Midnight Hunt has some great alternate art. They’ve really been nailing this element since Throne of Eldraine, and it does help the atmosphere of the set. We may revisit this when I write my gameplay-free review, but in Arlinn’s specific case, I’m impressed that they managed to invoke about six different elements of the Red Riding Hood story on one freaking card.
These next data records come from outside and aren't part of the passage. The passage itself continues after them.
(** ** MACD *)




Lemma macd_series_ok fast slow signal xs :
  1 ≤ fast → 1 ≤ slow → 1 ≤ signal →
  ∃ ema_fast ema_slow signal_line,
    Pandas.ewm_mean fast xs = Ok ema_fast ∧
    Pandas.ewm_mean slow xs = Ok ema_slow ∧
    Pandas.ewm_mean signal (zip_with fsub ema_fast ema_slow) = Ok signal_line ∧
    macd_series fast slow signal xs =
      Ok (zip_with fsub ema_fast ema_slow, signal_line,
          zip_with fsub (zip_with fsub ema_fast ema_slow) signal_line) ∧
    length ema_fast = length xs ∧ length ema_slow = length xs ∧
    length signal_line = length xs.
Proof.
  intros Hf Hs Hg.
  destruct (ewm_mean_is_ok fast xs Hf) as (ef & Hef & Lf).
  destruct (ewm_mean_is_ok slow xs Hs) as (es & Hes & Ls).
  destruct (ewm_mean_is_ok signal (zip_with fsub ef es) Hg) as (sg & Hsg & Lg).
  exists ef, es, sg. unfold macd_series. rewrite Hef, Hes. cbn [rbind].
  rewrite Hsg. cbn [rbind]. repeat split; try done.
  rewrite Lg, length_zip_with. lia.
Qed.




(** ** Series validation in [fetch_data] *)

(** C6. With zero rows from the data source, the stock path of
    [fetch_data] raises before any indicator is computed, while the crypto
    path accepts the empty frame: the run goes on and stores eight empty
    series. *)
Theorem zero_rows_rejected_on_stock_path_only (c : ascii) (sym : string)
    (hist : DataFrame) (end_date : Z) :
  (∃ a a',
     init (String c sym) "stock" "1d" = Ok a ∧
     run_analysis (mkFeed [] hist) end_date a =
       (a', Raise (ValueError
              "No data retrieved for the given symbol and date range")) ∧
     indicators a' = ∅) ∧
  (∃ a a',
     init (String c sym) "crypto" "1d" = Ok a ∧
     fetch_data (mkFeed hist []) end_date a = (set_data [] a, Ok tt) ∧
     run_analysis (mkFeed hist []) end_date a = (a', Ok tt) ∧
     data a' = Some [] ∧
     indicators a' =
       list_to_map
         [("SMA_20", Floats []); ("SMA_50", Floats []); ("EMA_20", Floats []);
          ("RSI", Floats []); ("MACD", Floats []); ("Signal", Floats []);
          ("Histogram", Floats []); ("Trend", Labels [])]).
Proof.
  split.
  - eexists _, _. split; [reflexivity |]. split; reflexivity.
  - eexists _, _. split; [reflexivity |]. split; [reflexivity |].
    split; [reflexivity |]. split; [reflexivity |].
    apply map_eq. intros k. vm_compute. reflexivity.
Qed.

(** ** Non-positive parameters *)


Lemma rsi_of_nan n : rsi_of (replicate n NaN) (replicate n NaN) = replicate n NaN.
Proof.
  unfold rsi_of. induction n as [|n IH]; [done |].
  simpl. f_equal. exact IH.
Qed.


Lemma macd_series_raise fast slow signal xs :
  fast ≤ 0 ∨ slow ≤ 0 ∨ signal ≤ 0 →
  macd_series fast slow signal xs =
    Raise (ValueError "span must satisfy: span >= 1").
Proof.
  intros H. unfold macd_series.
  destruct (decide (fast < 1)) as [Hf | Hf].
  { by rewrite ewm_mean_raise. }
  destruct (ewm_mean_is_ok fast xs) as (ef & -> & _); [lia |]. cbn [rbind].
  destruct (decide (slow < 1)) as [Hs | Hs].
  { by rewrite ewm_mean_raise. }
  destruct (ewm_mean_is_ok slow xs) as (es & -> & _); [lia |]. cbn [rbind].
  rewrite ewm_mean_raise by lia. reflexivity.
Qed.




(** ** What the classifier does to the mapping *)

Lemma compute_indicators_run a df :
  data a = Some df →
  ∃ sma20 sma50 ema20 rsi macd sig hist,
    Pandas.rolling_mean 20 (closes df) = Ok sma20 ∧
    Pandas.rolling_mean 50 (closes df) = Ok sma50 ∧
    rsi_series 14 (closes df) = Ok rsi ∧
    compute_indicators a =
      (set_indicator "Histogram" (Floats hist)
         (set_indicator "Signal" (Floats sig)
            (set_indicator "MACD" (Floats macd)
               (set_indicator "RSI" (Floats rsi)
                  (set_indicator "EMA_20" (Floats ema20)
                     (set_indicator "SMA_50" (Floats sma50)
                        (set_indicator "SMA_20" (Floats sma20) a)))))),
       Ok tt).
Proof.
  intros Hd.
  destruct (Pandas.rolling_mean 20 (closes df)) as [sma20|] eqn:H20;
    [|rewrite rolling_mean_ok in H20 by lia; discriminate].
  destruct (Pandas.rolling_mean 50 (closes df)) as [sma50|] eqn:H50;
    [|rewrite rolling_mean_ok in H50 by lia; discriminate].
  destruct (ewm_mean_is_ok 20 (closes df)) as (ema20 & Hema & _); [lia |].
  destruct (rsi_series_ok 14 (closes df)) as (rsi & Hrsi & _); [lia | lia |].
  destruct (macd_series_ok 12 26 9 (closes df))
    as (ef & es & sg & _ & _ & _ & Hmacd & _); [lia | lia | lia |].
  eexists sma20, sma50, ema20, rsi, _, _, _.
  split; [done |]. split; [done |]. split; [done |].
  unfold compute_indicators, mbind.
  rewrite (calculate_sma_ok 20 a df sma20 Hd H20).
  rewrite (calculate_sma_ok 50 _ df sma50) by done.
  rewrite (calculate_ema_ok 20 _ df ema20) by done.
  rewrite (calculate_rsi_ok 14 _ df rsi) by done.
  erewrite calculate_macd_ok; [reflexivity | exact Hd | exact Hmacd].
Qed.

(** C8 (as amended).  [detect_trend] computes SMA(20), SMA(50) and RSI(14)
    again from the closes and writes them under [SMA_20], [SMA_50] and
    [RSI] before adding [Trend]; no other key is touched.  When the mapping
    already holds these three series for the same frame (as after the
    default indicator run), the rewritten entries are equal to the old ones
    and the mapping changes by the [Trend] entry only. *)
Theorem detect_trend_recomputes_its_inputs (a : analyzer) (df : DataFrame) :
  data a = Some df →
  ∃ sma20 sma50 rsi trend a',
    snd (calculate_sma 20 a) = Ok sma20 ∧
    snd (calculate_sma 50 a) = Ok sma50 ∧
    snd (calculate_rsi 14 a) = Ok rsi ∧
    detect_trend a = (a', Ok trend) ∧
    data a' = data a ∧
    indicators a' =
      <["Trend" := Labels trend]>
        (<["RSI" := Floats rsi]>
           (<["SMA_50" := Floats sma50]>
              (<["SMA_20" := Floats sma20]> (indicators a)))) ∧
    (∀ k, k ≠ "SMA_20" → k ≠ "SMA_50" → k ≠ "RSI" → k ≠ "Trend" →
          indicators a' !! k = indicators a !! k) ∧
    (indicators a !! "SMA_20" = Some (Floats sma20) →
     indicators a !! "SMA_50" = Some (Floats sma50) →
     indicators a !! "RSI" = Some (Floats rsi) →
     indicators a' = <["Trend" := Labels trend]> (indicators a)) ∧
    (∀ a1, fst (compute_indicators a) = a1 →
       ∃ trend1, snd (detect_trend a1) = Ok trend1 ∧
         indicators (fst (detect_trend a1)) =
           <["Trend" := Labels trend1]> (indicators a1)).
Proof.
  intros Hd.
  destruct (detect_trend_run a df Hd)
    as (sma20 & sma50 & rsi & trend & H20 & H50 & Hrsi & Hrun & _ & _).
  exists sma20, sma50, rsi, trend. eexists.
  split; [by rewrite (calculate_sma_ok 20 a df sma20) |].
  split; [by rewrite (calculate_sma_ok 50 a df sma50) |].
  split; [by rewrite (calculate_rsi_ok 14 a df rsi) |].
  split; [exact Hrun |].
  split; [reflexivity |].
  split; [reflexivity |].
  cbn [indicators set_indicator].
  split; [|split].
  - intros k H1 H2 H3 H4. by rewrite !lookup_insert_ne.
  - intros E20 E50 Ersi.
    rewrite (insert_id _ _ _ E20), (insert_id _ _ _ E50).
    by rewrite (insert_id _ _ _ Ersi).
  - intros a1 <-.
    destruct (compute_indicators_run a df Hd)
      as (s20 & s50 & e20 & r & m & sg & h & G20 & G50 & Grsi & ->).
    cbn [fst].
    destruct (detect_trend_run
                (set_indicator "Histogram" (Floats h)
                   (set_indicator "Signal" (Floats sg)
                      (set_indicator "MACD" (Floats m)
                         (set_indicator "RSI" (Floats r)
                            (set_indicator "EMA_20" (Floats e20)
                               (set_indicator "SMA_50" (Floats s50)
                                  (set_indicator "SMA_20" (Floats s20) a)))))))
                df Hd)
      as (t20 & t50 & tr & trend1 & K20 & K50 & Krsi & -> & _ & _).
    exists trend1. split; [reflexivity |].
    assert (t20 = s20) as -> by congruence.
    assert (t50 = s50) as -> by congruence.
    assert (tr = r) as -> by congruence.
    cbn [fst indicators set_indicator]. f_equal.
    rewrite (insert_id _ "SMA_20") by (by simplify_map_eq).
    rewrite (insert_id _ "SMA_50") by (by simplify_map_eq).
    rewrite (insert_id _ "RSI") by (by simplify_map_eq).
    reflexivity.
Qed.

Lemma detect_trend_recomputes_its_inputs_witness :
  ∃ sma20 sma50 rsi trend a',
    snd (calculate_sma 20 (session "stock" (ramp 10 60))) = Ok sma20 ∧
    snd (calculate_sma 50 (session "stock" (ramp 10 60))) = Ok sma50 ∧
    snd (calculate_rsi 14 (session "stock" (ramp 10 60))) = Ok rsi ∧
    detect_trend (session "stock" (ramp 10 60)) = (a', Ok trend) ∧
    data a' = data (session "stock" (ramp 10 60)) ∧
    indicators a' =
      <["Trend" := Labels trend]>
        (<["RSI" := Floats rsi]>
           (<["SMA_50" := Floats sma50]>
              (<["SMA_20" := Floats sma20]>
                 (indicators (session "stock" (ramp 10 60)))))) ∧
    (∀ k, k ≠ "SMA_20" → k ≠ "SMA_50" → k ≠ "RSI" → k ≠ "Trend" →
          indicators a' !! k =
            indicators (session "stock" (ramp 10 60)) !! k) ∧
    (indicators (session "stock" (ramp 10 60)) !! "SMA_20"
       = Some (Floats sma20) →
     indicators (session "stock" (ramp 10 60)) !! "SMA_50"
       = Some (Floats sma50) →
     indicators (session "stock" (ramp 10 60)) !! "RSI" = Some (Floats rsi) →
     indicators a' =
       <["Trend" := Labels trend]>
         (indicators (session "stock" (ramp 10 60)))) ∧
    (∀ a1, fst (compute_indicators (session "stock" (ramp 10 60))) = a1 →
       ∃ trend1, snd (detect_trend a1) = Ok trend1 ∧
         indicators (fst (detect_trend a1)) =
           <["Trend" := Labels trend1]> (indicators a1)).
Proof.
  apply (detect_trend_recomputes_its_inputs (session "stock" (ramp 10 60))
           (frame_of (ramp 10 60))).
  reflexivity.
Defined.

(** After [calculate_rsi(7)] the mapping holds RSI(7) under [RSI];
    [detect_trend] replaces it by RSI(14) and also adds [SMA_20] and
    [SMA_50], which were not there. *)
Lemma detect_trend_overwrites_counterexample :
  let s1 := fst (calculate_rsi 7 (session "stock" (ramp 10 8))) in
  let s2 := fst (detect_trend s1) in
  is_ok (snd (detect_trend s1)) = true ∧
  is_Some (indicators s1 !! "RSI") ∧
  indicators s2 !! "RSI" ≠ indicators s1 !! "RSI" ∧
  indicators s1 !! "SMA_20" = None ∧
  is_Some (indicators s2 !! "SMA_20") ∧
  indicators s1 !! "SMA_50" = None ∧
  is_Some (indicators s2 !! "SMA_50").
Proof.
  cbv zeta. split; [reflexivity |].
  split; [eexists; vm_compute; reflexivity |].
  split; [vm_compute; discriminate |].
  split; [reflexivity |].
  split; [eexists; vm_compute; reflexivity |].
  split; [reflexivity |].
  eexists; vm_compute; reflexivity.
Qed.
After her sojourn in Ravnica for the War of the Spark, Arlinn is back to being the standard-bearer for Innistrad’s werewolves. What do I mean? Every ability on both of her faces which supports the way werewolves like to play: they help you keep the game state in night once you reach it. This is particularly obvious with the wide variety of ways to summon threats and get mana without casting spells, but even her day side’s +1 allows you to use your opponent’s turn and reduce the likelihood of needing to cast multiple spells on your own. And just in general, diversifying your threats by adding Arlinn’s ability to attack on her own is potentially very helpful for creature decks that need to push damage through. Adding in a good mana cost to starting loyalty ratio means that her new card has a lot of potential.
Back we go to Innistrad, with werewolves on the agenda. This Arlinn is technically like a werewolf, highlighting the twist on the mechanic that they’ve been known for; daybound and nightbound indicate what side comes in with the day/night cycles, and they mostly happen the same way. Casting nothing on your turn makes it night on the next turn, and casting two or more spells makes it day on the next turn. Similar, yet different.
So let’s go to Arlinn, the Pack’s Hope; both sides enter with 4 loyalty, and they provide different things. Her nightbound side is more immediately threatening, becoming the reincarnation of Throat Wolf (a 5/5 with haste for 4 mana is nice, and that’s without factoring in all her key words), while she can help provide mana if you need it and don’t need her to go for the face. Her daybound side is more incremental: more wolves are nice to protect her, and the flash enabling can be very dangerous if you’re able to abuse it.
In all, she’s an interesting sort of threat: incremental on one side, immediate on the other. If you can keep night over the land, she can try to take over the game all on her own, but the flip side isn’t so bad at getting your army going. It also lets you hold back to bring on night and then dump everything at once, which is fun.